Trois jours en juin

15 06 2010

J’ai donc passé trois jours, grosso modo, à Paris. Ce n’est pas une ville où je me sens trop bien, curieusement. Je dis curieusement, parce qu’il n’est pas fréquent que je n’aime pas une ville. Les rares cas sont en général liés à des expériences malheureuses, et se classent dans le domaine du personnel. Mais Paris, je ne sais pas pourquoi, je ne m’y sens jamais vraiment à mon aise. Un séjour à Paris est un mauvais moment à passer. Pas atroce, attention! Mais pas bon non plus.

D’où ma surprise à constater que je me sentais assez bien à baguenauder le long des quais de la Seine vendredi, dans le chaud soleil qui remplaçait impudemment la pluie battante prophétisée par la météo. Et plutôt bien aussi dimanche à visiter le Trocadéro et à remonter tranquillement jusqu’aux Champs-Élysées sous l’agréable soleil qui remplaçait, etc. Je ne sais absolument pas à quoi ça tient. Pourtant, le métro se prenait toujours pour un sauna sale, mobile et bruyant, couvrant la musique de mon iPod malgré les écouteurs censés filtrer le plus gros du vacarme.

Samedi se tenaient donc les Futuriales, première instance d’un festival de SF, fantasy et fantastique à Aulnay-sous-Bois. Pas vu grand-chose de la ville, le lieu du festival se situant à un jet de pierre de la gare. Tout se tenait sous un chapiteau dans le parc, je suis essentiellement resté derrière ma table à guetter le chaland (il y en eut peu, un pour mon guide du fantastique en Folio, l’autre pour les Nombreuses vies de Cthulhu. Au moins, c’était harmonieusement réparti). Mais ça m’a permis de renouer connaissance avec des gens pas vus depuis longtemps, de découvrir de visu des correspondants assez réguliers, bref, de sortir le nez de chez moi pour me socialiser.

C’est pas du luxe.

J’ai aussi claqué plus d’argent qu’il n’était raisonnable (j’avais dit: je n’achèterai rien.
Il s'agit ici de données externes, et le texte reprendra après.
(** * Integrated-Circuit-Simulation-Platform: circuit core and plugin system

    A shallow embedding of the circuit classes ([core/circuit.h] and their
    implementation), of the plugin system ([plugins/plugin_system.h],
    [plugins/plugin_system.cpp]) and of the example plugin
    ([plugins/example_plugin.cpp]).

    - [double] is IEEE-754 binary64: Rocq's primitive [float], with the
      kernel's own addition, subtraction, multiplication, division and
      comparisons.  Where a proof needs more than evaluation, it uses the
      specification of these operations in [FloatAxioms].
    - [std::shared_ptr<T>] is an address into an object store; a null
      pointer is [None].  Objects that are reached through several pointers
      (a [Node] owned by the circuit and attached to components) live once
      in the store, so a write through one pointer is seen through all.
    - [std::map<std::string, T>] is a [gmap string T]; a range-for over it
      visits the entries in ascending key order ([std_map_items]).
    - A dereference of an address that is not in the store (undefined
      behaviour in the program) makes the operation answer [None].
    - The virtual functions and the destructor of a plugin instance are
      code of the library that made it: destroying an instance once that
      library is no longer loaded (undefined behaviour in the program)
      makes the operation answer [None] too.
    - [std::exp], the dynamic loader and [std::filesystem] are parameters.
    - Console output ([std::cout], [std::cerr]) is not part of the model. *)

From Stdlib Require Import Floats ZArith.
#[local] Set Warnings "-inexact-float".

From stdpp Require Import base option list gmap strings sorting.

(** ** Entries of a [std::map] in iteration order *)

Definition key_le {V : Type} (a b : string * V) : Prop :=
  String.leb a.1 b.1 = true.

#[global] Instance key_le_dec {V : Type} (a b : string * V) :
  Decision (key_le a b).
Proof. unfold key_le. apply _. Defined.

Definition std_map_items {V : Type} (m : gmap string V) : list (string * V) :=
  merge_sort key_le (map_to_list m).

(** ** Node *)

Module Node.

Record t : Type := make {
  id_ : string;
  voltage_ : float;
  connected_components_ : list nat  (* weak back-references *)
}.

Definition new (id : string) : t := make id 0%float [].

Definition setVoltage (voltage : float) (self : t) : t :=
  make (id_ self) voltage (connected_components_ self).

Definition getVoltage (self : t) : float := voltage_ self.

Definition addComponent (component : nat) (self : t) : t :=
  make (id_ self) (voltage_ self) (connected_components_ self ++ [component]).

Definition getId (self : t) : string := id_ self.

End Node.

(** The two terminals a two-terminal device reads: [nodes_[0]] and
    [nodes_[1]], dereferenced in the node store. *)
Definition terminal_voltage (mem : gmap nat Node.t) (nodes_ : list nat)
    (i : nat) : option float :=
  p ← nodes_ !! i; n ← mem !! p; Some (Node.getVoltage n).

(** ** Built-in components *)

Module Resistor.

Record t : Type := make { resistance_ : float; current_ : float }.

Definition new (resistance : float) : t := make resistance 0%float.

Definition simulate (mem : gmap nat Node.t) (nodes_ : list nat)
    (timestep : float) (self : t) : option t :=
  if decide (2 ≤ length nodes_) then
    v0 ← terminal_voltage mem nodes_ 0;
    v1 ← terminal_voltage mem nodes_ 1;
    let voltage_diff := (v0 - v1)%float in
    Some (make (resistance_ self) (voltage_diff / resistance_ self)%float)
  else Some self.

Definition getCurrentValue (self : t) : float := current_ self.
Definition getResistance (self : t) : float := resistance_ self.

End Resistor.

Module Capacitor.

Record t : Type := make {
  capacitance_ : float;
  charge_ : float;
  voltage_ : float
}.

Definition new (capacitance : float) : t :=
  make capacitance 0%float 0%float.

Definition simulate (mem : gmap nat Node.t) (nodes_ : list nat)
    (timestep : float) (self : t) : option t :=
  if decide (2 ≤ length nodes_) then
    v0 ← terminal_voltage mem nodes_ 0;
    v1 ← terminal_voltage mem nodes_ 1;
    let new_voltage := (v0 - v1)%float in
    let current :=
      (capacitance_ self * (new_voltage - voltage_ self) / timestep)%float in
    Some (make (capacitance_ self)
               (charge_ self + current * timestep)%float
               new_voltage)
  else Some self.

Definition getCurrentValue (self : t) : float := voltage_ self.
Definition getCapacitance (self : t) : float := capacitance_ self.

End Capacitor.

(** ** Components of the example plugin *)

Module Inductor.

Record t : Type := make {
  inductance_ : float;
  current_ : float;
  voltage_ : float
}.

Definition new (inductance : float) : t :=
  make inductance 0%float 0%float.

Definition simulate (mem : gmap nat Node.t) (nodes_ : list nat)
    (timestep : float) (self : t) : option t :=
  if decide (2 ≤ length nodes_) then
    v0 ← terminal_voltage mem nodes_ 0;
    v1 ← terminal_voltage mem nodes_ 1;
    let voltage_diff := (v0 - v1)%float in
    let current_change := (voltage_diff * timestep / inductance_ self)%float in
    Some (make (inductance_ self)
               (current_ self + current_change)%float
               voltage_diff)
  else Some self.

Definition getCurrentValue (self : t) : float := current_ self.
Definition getInductance (self : t) : float := inductance_ self.

End Inductor.

Module Diode.

Record t : Type := make { forward_voltage_ : float; current_ : float }.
On croirait que je commencerais à me connaître, à mon âge, pourtant) et visité le Père-Lachaise, de façon sinon exhaustive, du moins assez soutenue.

Et je suis revenu pour découvrir qu’il avait plu et que l’on m’avait piqué du courrier dans ma boîte aux lettres durant mon absence. Comme quoi, ce weekend, le bilan parisien surpassait le bordelais. Une fois n’est pas coutume.